─── EXCERPTED RECORDS
(** On a table with finite counts, the column of percentages has no
    extremum exactly when every row has 0 operations in both years. *)
Lemma change_pct_extremum_none (df : Table) (better : num -> num -> bool) :
  Spec.all_finite df ->
  (extremum better (App.change_pct_series df) = None
   <-> forall r, In r df -> Spec.zero_row r).
Proof.
  intros Hfin. rewrite extremum_none. split.
  - intros H r Hr. destruct (Hfin r Hr) as [H24 H25].
    apply (row_change_pct_missing r H24 H25).
    apply (H (fst r, App.row_change_pct (snd r))).
    unfold App.change_pct_series.
    apply (in_map (fun r => (fst r, App.row_change_pct (snd r)))). exact Hr.
  - intros H q Hq. unfold App.change_pct_series in Hq.
    apply in_map_iff in Hq. destruct Hq as (r & <- & Hr).
    destruct (Hfin r Hr) as [H24 H25].
    apply (row_change_pct_missing r H24 H25). apply H. exact Hr.
Qed.

(** The biggest mover is a value or ValueError, and ValueError exactly when
    the column of percentages has no extremum. *)
Lemma biggest_mover_outcome (df : Table) (d : App.direction) :
  (exists v, App.biggest_mover df d = Ok v
             /\ exists p, extremum (match d with
                                    | App.Increase => fun x y => ltb y x
                                    | App.Decrease => ltb
                                    end) (App.change_pct_series df) = Some p)
  \/ (App.biggest_mover df d = Raise ValueError
      /\ extremum (match d with
                   | App.Increase => fun x y => ltb y x
                   | App.Decrease => ltb
                   end) (App.change_pct_series df) = None).
Proof.
  destruct d;
    [rewrite biggest_increase_of_series | rewrite biggest_decrease_of_series];
    match goal with
    | |- context [extremum ?b ?s] => destruct (extremum b s) as [p |] eqn:E
    end;
    try (right; split; reflexivity);
    left;
    pose proof (extremum_In _ _ E) as Hin;
    unfold App.change_pct_series in Hin;
    apply in_map_iff in Hin; destruct Hin as (r & <- & Hr);
    destruct (loc_label_In (fst r) df (in_map fst df r Hr)) as [nm Hnm];
    simpl fst; rewrite Hnm; eexists; (split; [reflexivity | eexists; reflexivity]).
Qed.

(** On a table with finite counts the biggest mover, in either direction,
    raises ValueError exactly when every row has 0 operations in both years
    (the empty table among them): then every percentage is 0/0. *)
Theorem biggest_mover_fails (df : Table) (d : App.direction) :
  Spec.all_finite df ->
  (App.biggest_mover df d = Raise ValueError
   <-> forall r, In r df -> Spec.zero_row r).
Proof.
  intros Hfin.
  destruct (biggest_mover_outcome df d) as [(v & Hv & p & Hp) | [Hr Hn]].
  - rewrite Hv. split; [discriminate |].
    intros H. rewrite (proj2 (@change_pct_extremum_none df _ Hfin) H) in Hp.
    discriminate.
  - rewrite Hr. split; [| reflexivity].
    intros _. apply (proj1 (@change_pct_extremum_none df _ Hfin) Hn).
Qed.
──────
Once the line containing "intros H. rewrite" is found in the listing above, set down that line and every line after it, exactly.

RESULT:
    intros H. rewrite (proj2 (@change_pct_extremum_none df _ Hfin) H) in Hp.
    discriminate.
  - rewrite Hr. split; [| reflexivity].
    intros _. apply (proj1 (@change_pct_extremum_none df _ Hfin) Hn).
Qed.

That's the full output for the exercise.